▶ _TASK DIRECTIONS_: Search the listing below for the line containing "destruct o as [a|], x". From there through the line containing "- split; [done|].", transcribe every line exactly, both ends included.

▶ _MATERIAL TO PROCESS_:

+-------+

Lemma observe_focus_ok now session f a : Activity_ok now a -> Activity_ok now (observe_focus session f a).
Proof.
  intros H. unfold observe_focus. case_bool_decide; [|done].
  set (next := f ≫= _). set (b := reset_group_motion _ _).
  assert (Hb : Activity_ok now b) by (by apply reset_group_motion_ok, clear_focus_ok).
  destruct Hb as [_ Ha]. split; [|done]. intros s Hs. cbn in *.
  assert (is_Some (authorized session s a)) as [e He].
  { unfold next in Hs. destruct f as [f|]; [|done]. cbn in Hs. case_bool_decide; [|done]. by simplify_eq. }
  apply authorized_Some in He as (He & _ & Hm).
  assert (forall (a : Activity) g s e, surfaces a !! s = Some e -> mapped_flag e = true ->
    exists e', surfaces (reset_group_motion g a) !! s = Some e' /\ mapped_flag e' = true) as Hkeep.
  { clear. intros a g s e He Hm. destruct g as [g|]; [|eauto]. cbn. rewrite update_attention_lookup, He. cbn.
    eexists. split; [done|]. by destruct (bool_decide _). }
  unfold b, clear_focus.
  destruct (Hkeep (MkActivity (surfaces a) None) (focus a ≫= group a) s e He Hm) as (e1 & He1 & Hm1).
  by eapply Hkeep.
Qed.

Lemma activity_step_ok c c' : activity_step c c' -> Activity_ok c.1 c.2 -> Activity_ok c'.1 c'.2.
Proof.
  intros Hstep H. destruct Hstep; cbn in *.
  - destruct H as [Hf Ha]. split; [done|]. eapply map_Forall_impl; [done|]. cbn. eauto using att_ok_later.
  - unfold register. destruct (is_some_and _ _); [done|].
    pose proof (clear_surface_attention_ok now s a H) as [_ Hne].
    apply insert_ok; [by apply remove_ok|cbn; auto with attention|by right].
  - unfold role. destruct (surfaces a !! s) as [e|] eqn:He; [|done]. case_bool_decide; [|done].
    apply insert_ok; [done|cbn; auto with attention|]. cbn.
    destruct (decide (focus a = Some s)) as [Hfs|]; [|by right]. left.
    destruct H as [Hf _]. destruct (Hf _ Hfs) as (e' & He' & Hm). by simplify_eq.
  - unfold set_bitrate_preference. destruct (surfaces a !! s) as [e|] eqn:He; [|done].
    case_bool_decide; [|done]. case_bool_decide; [done|]. cbn.
    apply insert_ok; [done|by apply H in He|]. cbn.
    destruct (decide (focus a = Some s)) as [Hfs|]; [|by right]. left.
    destruct H as [Hf _]. destruct (Hf _ Hfs) as (e' & He' & Hm). by simplify_eq.
  - assert (Hc : Activity_ok now (if flag then a else clear_surface_attention s a) /\
      (flag = true \/ focus (if flag then a else clear_surface_attention s a) <> Some s)).
    { destruct flag; [by auto|]. destruct (clear_surface_attention_ok now s a H). by auto. }
    unfold mapped. revert Hc. generalize (if flag then a else clear_surface_attention s a).
    intros b [[Hf Ha] Hor]. split.
    + intros f Hfoc. cbn in *. destruct (Hf _ Hfoc) as (e & He & Hm).
      destruct (decide (f = s)) as [->|Hne].
      * rewrite lookup_alter_eq, He. cbn. eexists. split; [done|]. cbn. by destruct Hor.
      * rewrite lookup_alter_ne by done. eauto.
    + cbn. intros f e. rewrite lookup_alter. case_decide; [subst|apply Ha].
      destruct (surfaces b !! f) as [e0|] eqn:He; [|done]. cbn. intros [= <-]. by apply Ha in He.
  - by apply remove_ok.
  - destruct m as [[r|f|]|input| | | |]; cbn; try done.
    + destruct (request_kind r); try done. unfold observe_configure.
      destruct (authorized _ _ _) as [e|] eqn:He; [|done]. apply authorized_Some in He as (He & _ & Hm).
      apply insert_ok; [done| |by left]. pose proof (proj2 H _ _ He) as Hatt. cbn in *.
      destruct (_ && _); auto with attention.
    + by apply observe_focus_ok.
    + by apply clear_focus_ok.
    + unfold observe_input. destruct (authorized _ _ _) as [e|] eqn:He; [|done].
      apply authorized_Some in He as (He & _ & Hm). apply insert_ok; [done| |by left].
      pose proof (proj2 H _ _ He) as Hatt. cbn in *. by apply att_ok_event, att_ok_enter_layer.
Qed.

Lemma Activity_default_ok now : Activity_ok now Activity_default.
Proof. split; [by intros s|apply map_Forall_empty]. Qed.

(** ** What a snapshot says *)
Lemma opt_max_fold l o j :
  fold_left opt_max l o = Some j ->
  (o = Some j \/ Some j ∈ l) /\ (forall i, o = Some i \/ Some i ∈ l -> i <= j).
Proof.
  revert o. induction l as [|x l IH]; cbn; intros o Hj.
  - subst. split; [by left|]. intros i [[= ->]|Hi%not_elem_of_nil]; [lia|done].
  - destruct (IH _ Hj) as [Hat Hub]. split.
    + destruct Hat as [Hm|Hin]; [|right; set_solver].
      destruct o as [a|], x as [b|]; cbn in Hm; simplify_eq; [|by left|right; set_solver].
      destruct (Z.max_spec a b) as [[_ ->]|[_ ->]]; [right; set_solver|by left].
    + intros i Hi. destruct Hi as [->|[<-|Hi]%elem_of_cons]; [| |apply Hub; by right].
      * destruct x as [b|]; cbn in Hub; [|apply Hub; by left].
        specialize (Hub (Z.max i b) (or_introl eq_refl)). lia.
      * destruct o as [b|]; cbn in Hub; [|apply Hub; by left].
        specialize (Hub (Z.max b i) (or_introl eq_refl)). lia.
Qed.

Lemma opt_max_fold_none l o : fold_left opt_max l o = None -> o = None /\ forall i, Some i ∉ l.
Proof.
  revert o. induction l as [|x l IH]; cbn; intros o Hn.
  - split; [done|]. intros i. apply not_elem_of_nil.
  - destruct (IH _ Hn) as [Hm Hl]. destruct o, x; cbn in Hm; try done. split; [done|].
    intros i [?|Hi]%elem_of_cons; [done|by apply (Hl i)].
Qed.

Section SnapshotFold.
Context (policy : SchedulingPolicy) (fg : option Group) (G : gmap ClientSurfaceId Group).

Definition member (g : Group) (p : ClientSurfaceId * SurfaceEntry) : Prop :=
  G !! p.1 = Some g /\ mapped_flag p.2 = true.
#[export] Instance member_dec g p : Decision (member g p).
Proof. unfold member. apply _. Defined.
Definition absorb_all (g : Group) (l : list (ClientSurfaceId * SurfaceEntry)) (s : GroupAttention) :=
  fold_left (fun s p => absorb policy (bool_decide (fg = Some g)) (attention p.2) s) l s.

+-------+

▶ _TASK SOLUTION_:
      destruct o as [a|], x as [b|]; cbn in Hm; simplify_eq; [|by left|right; set_solver].
      destruct (Z.max_spec a b) as [[_ ->]|[_ ->]]; [right; set_solver|by left].
    + intros i Hi. destruct Hi as [->|[<-|Hi]%elem_of_cons]; [| |apply Hub; by right].
      * destruct x as [b|]; cbn in Hub; [|apply Hub; by left].
        specialize (Hub (Z.max i b) (or_introl eq_refl)). lia.
      * destruct o as [b|]; cbn in Hub; [|apply Hub; by left].
        specialize (Hub (Z.max b i) (or_introl eq_refl)). lia.
Qed.

Lemma opt_max_fold_none l o : fold_left opt_max l o = None -> o = None /\ forall i, Some i ∉ l.
Proof.
  revert o. induction l as [|x l IH]; cbn; intros o Hn.
  - split; [done|]. intros i. apply not_elem_of_nil.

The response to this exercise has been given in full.